• Data to process:
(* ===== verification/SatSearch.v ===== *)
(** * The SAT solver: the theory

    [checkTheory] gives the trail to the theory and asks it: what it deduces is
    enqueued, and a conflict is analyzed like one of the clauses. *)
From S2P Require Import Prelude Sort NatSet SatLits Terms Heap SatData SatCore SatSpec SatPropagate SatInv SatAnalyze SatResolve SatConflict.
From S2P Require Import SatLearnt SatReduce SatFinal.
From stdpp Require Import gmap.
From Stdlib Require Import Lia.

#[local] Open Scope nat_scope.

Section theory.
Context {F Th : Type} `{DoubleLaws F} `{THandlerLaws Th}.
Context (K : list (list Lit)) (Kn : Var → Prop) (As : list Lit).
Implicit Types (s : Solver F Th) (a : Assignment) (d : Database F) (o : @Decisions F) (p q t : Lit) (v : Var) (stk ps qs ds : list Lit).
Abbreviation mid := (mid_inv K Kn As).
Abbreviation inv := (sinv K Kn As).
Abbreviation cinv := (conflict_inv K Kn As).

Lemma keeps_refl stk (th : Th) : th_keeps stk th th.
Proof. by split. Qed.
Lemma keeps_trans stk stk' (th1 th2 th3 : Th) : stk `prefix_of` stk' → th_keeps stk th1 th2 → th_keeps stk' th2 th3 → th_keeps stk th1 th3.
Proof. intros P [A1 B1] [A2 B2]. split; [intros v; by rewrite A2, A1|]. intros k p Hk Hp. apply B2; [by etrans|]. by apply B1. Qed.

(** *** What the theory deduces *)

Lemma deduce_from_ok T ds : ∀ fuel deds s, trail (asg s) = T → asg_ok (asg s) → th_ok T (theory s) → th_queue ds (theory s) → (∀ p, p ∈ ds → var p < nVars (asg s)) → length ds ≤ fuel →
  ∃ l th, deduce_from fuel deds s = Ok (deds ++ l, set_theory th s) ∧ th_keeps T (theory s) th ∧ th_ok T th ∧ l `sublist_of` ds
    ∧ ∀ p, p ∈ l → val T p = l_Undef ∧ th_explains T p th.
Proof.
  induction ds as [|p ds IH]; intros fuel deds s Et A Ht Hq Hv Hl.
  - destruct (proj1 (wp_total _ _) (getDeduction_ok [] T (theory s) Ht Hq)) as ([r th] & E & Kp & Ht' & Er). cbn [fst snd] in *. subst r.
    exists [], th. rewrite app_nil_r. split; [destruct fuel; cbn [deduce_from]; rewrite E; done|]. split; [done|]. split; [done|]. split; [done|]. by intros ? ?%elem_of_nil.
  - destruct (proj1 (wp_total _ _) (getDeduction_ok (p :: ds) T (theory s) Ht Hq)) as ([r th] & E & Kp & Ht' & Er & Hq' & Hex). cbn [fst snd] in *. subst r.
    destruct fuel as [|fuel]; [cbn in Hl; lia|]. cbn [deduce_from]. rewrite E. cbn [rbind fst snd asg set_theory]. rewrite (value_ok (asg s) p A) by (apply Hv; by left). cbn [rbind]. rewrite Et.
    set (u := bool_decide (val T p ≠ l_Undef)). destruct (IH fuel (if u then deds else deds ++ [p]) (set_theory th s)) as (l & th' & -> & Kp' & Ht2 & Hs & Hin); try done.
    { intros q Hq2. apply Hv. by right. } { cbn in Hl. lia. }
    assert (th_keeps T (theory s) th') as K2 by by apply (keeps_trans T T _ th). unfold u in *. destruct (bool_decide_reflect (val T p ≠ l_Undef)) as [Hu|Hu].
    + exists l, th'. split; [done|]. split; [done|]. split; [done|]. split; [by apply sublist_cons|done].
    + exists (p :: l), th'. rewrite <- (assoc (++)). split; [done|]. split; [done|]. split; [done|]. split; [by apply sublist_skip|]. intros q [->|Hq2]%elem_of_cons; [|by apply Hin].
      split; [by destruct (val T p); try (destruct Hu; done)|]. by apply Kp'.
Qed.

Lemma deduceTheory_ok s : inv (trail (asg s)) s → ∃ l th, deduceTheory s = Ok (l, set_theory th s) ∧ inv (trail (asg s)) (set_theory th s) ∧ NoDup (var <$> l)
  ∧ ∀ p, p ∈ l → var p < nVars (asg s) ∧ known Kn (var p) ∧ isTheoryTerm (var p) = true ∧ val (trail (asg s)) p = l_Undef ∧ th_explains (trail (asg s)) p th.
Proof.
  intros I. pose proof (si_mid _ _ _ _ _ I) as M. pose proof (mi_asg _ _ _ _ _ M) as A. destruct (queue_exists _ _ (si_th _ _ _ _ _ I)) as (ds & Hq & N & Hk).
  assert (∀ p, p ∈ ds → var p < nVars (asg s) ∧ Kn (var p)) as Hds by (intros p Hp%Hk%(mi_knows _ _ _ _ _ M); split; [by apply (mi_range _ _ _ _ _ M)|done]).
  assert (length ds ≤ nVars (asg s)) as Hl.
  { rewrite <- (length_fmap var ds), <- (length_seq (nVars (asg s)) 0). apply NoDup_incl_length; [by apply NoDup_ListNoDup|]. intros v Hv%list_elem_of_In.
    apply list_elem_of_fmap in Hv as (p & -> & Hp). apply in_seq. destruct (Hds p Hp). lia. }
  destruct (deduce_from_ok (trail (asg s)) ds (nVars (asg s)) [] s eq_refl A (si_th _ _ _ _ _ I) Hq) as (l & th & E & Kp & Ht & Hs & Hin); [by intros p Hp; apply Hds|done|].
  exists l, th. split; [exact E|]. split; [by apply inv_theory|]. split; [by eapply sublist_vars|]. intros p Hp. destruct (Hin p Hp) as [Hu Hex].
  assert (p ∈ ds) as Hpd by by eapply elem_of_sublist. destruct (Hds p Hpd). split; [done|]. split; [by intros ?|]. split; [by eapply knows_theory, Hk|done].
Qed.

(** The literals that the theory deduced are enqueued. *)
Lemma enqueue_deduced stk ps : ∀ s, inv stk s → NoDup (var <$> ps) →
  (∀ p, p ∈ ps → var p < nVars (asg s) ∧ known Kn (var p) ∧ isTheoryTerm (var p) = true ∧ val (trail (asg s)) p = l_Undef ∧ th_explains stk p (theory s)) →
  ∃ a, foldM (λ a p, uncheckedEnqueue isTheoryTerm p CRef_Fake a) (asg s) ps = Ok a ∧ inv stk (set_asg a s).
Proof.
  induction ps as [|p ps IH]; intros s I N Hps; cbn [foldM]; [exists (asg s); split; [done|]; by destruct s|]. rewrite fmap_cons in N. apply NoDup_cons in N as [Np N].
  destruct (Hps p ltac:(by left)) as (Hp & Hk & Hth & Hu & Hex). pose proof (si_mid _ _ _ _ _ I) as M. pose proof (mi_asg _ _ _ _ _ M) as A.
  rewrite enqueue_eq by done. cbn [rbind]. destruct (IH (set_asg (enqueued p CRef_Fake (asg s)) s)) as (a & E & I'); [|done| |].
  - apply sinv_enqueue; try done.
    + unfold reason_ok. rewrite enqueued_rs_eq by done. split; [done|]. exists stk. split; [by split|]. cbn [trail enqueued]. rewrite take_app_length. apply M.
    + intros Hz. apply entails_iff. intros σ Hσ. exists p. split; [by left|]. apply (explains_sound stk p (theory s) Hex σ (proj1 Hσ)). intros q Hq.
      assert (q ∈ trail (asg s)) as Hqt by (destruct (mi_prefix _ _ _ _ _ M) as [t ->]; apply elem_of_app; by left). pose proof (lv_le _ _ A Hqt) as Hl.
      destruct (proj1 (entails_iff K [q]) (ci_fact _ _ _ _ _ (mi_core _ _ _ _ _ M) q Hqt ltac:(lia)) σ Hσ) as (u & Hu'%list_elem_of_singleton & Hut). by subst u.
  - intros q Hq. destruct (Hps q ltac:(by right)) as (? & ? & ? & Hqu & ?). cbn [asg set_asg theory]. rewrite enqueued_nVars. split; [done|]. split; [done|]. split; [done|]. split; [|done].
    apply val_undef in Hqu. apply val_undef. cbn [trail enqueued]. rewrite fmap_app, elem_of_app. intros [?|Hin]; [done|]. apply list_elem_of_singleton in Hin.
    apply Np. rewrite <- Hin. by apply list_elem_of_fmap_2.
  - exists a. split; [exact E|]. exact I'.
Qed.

• Task: All that belongs in the answer is the run of lines above from the line containing "- destruct (proj1 (wp_total _ _) (getDeduction_ok []" through the line containing "- destruct (proj1 (wp_total _ _) (getDeduction_ok (p", exactly as written.

• Reply:
  - destruct (proj1 (wp_total _ _) (getDeduction_ok [] T (theory s) Ht Hq)) as ([r th] & E & Kp & Ht' & Er). cbn [fst snd] in *. subst r.
    exists [], th. rewrite app_nil_r. split; [destruct fuel; cbn [deduce_from]; rewrite E; done|]. split; [done|]. split; [done|]. split; [done|]. by intros ? ?%elem_of_nil.
  - destruct (proj1 (wp_total _ _) (getDeduction_ok (p :: ds) T (theory s) Ht Hq)) as ([r th] & E & Kp & Ht' & Er & Hq' & Hex). cbn [fst snd] in *. subst r.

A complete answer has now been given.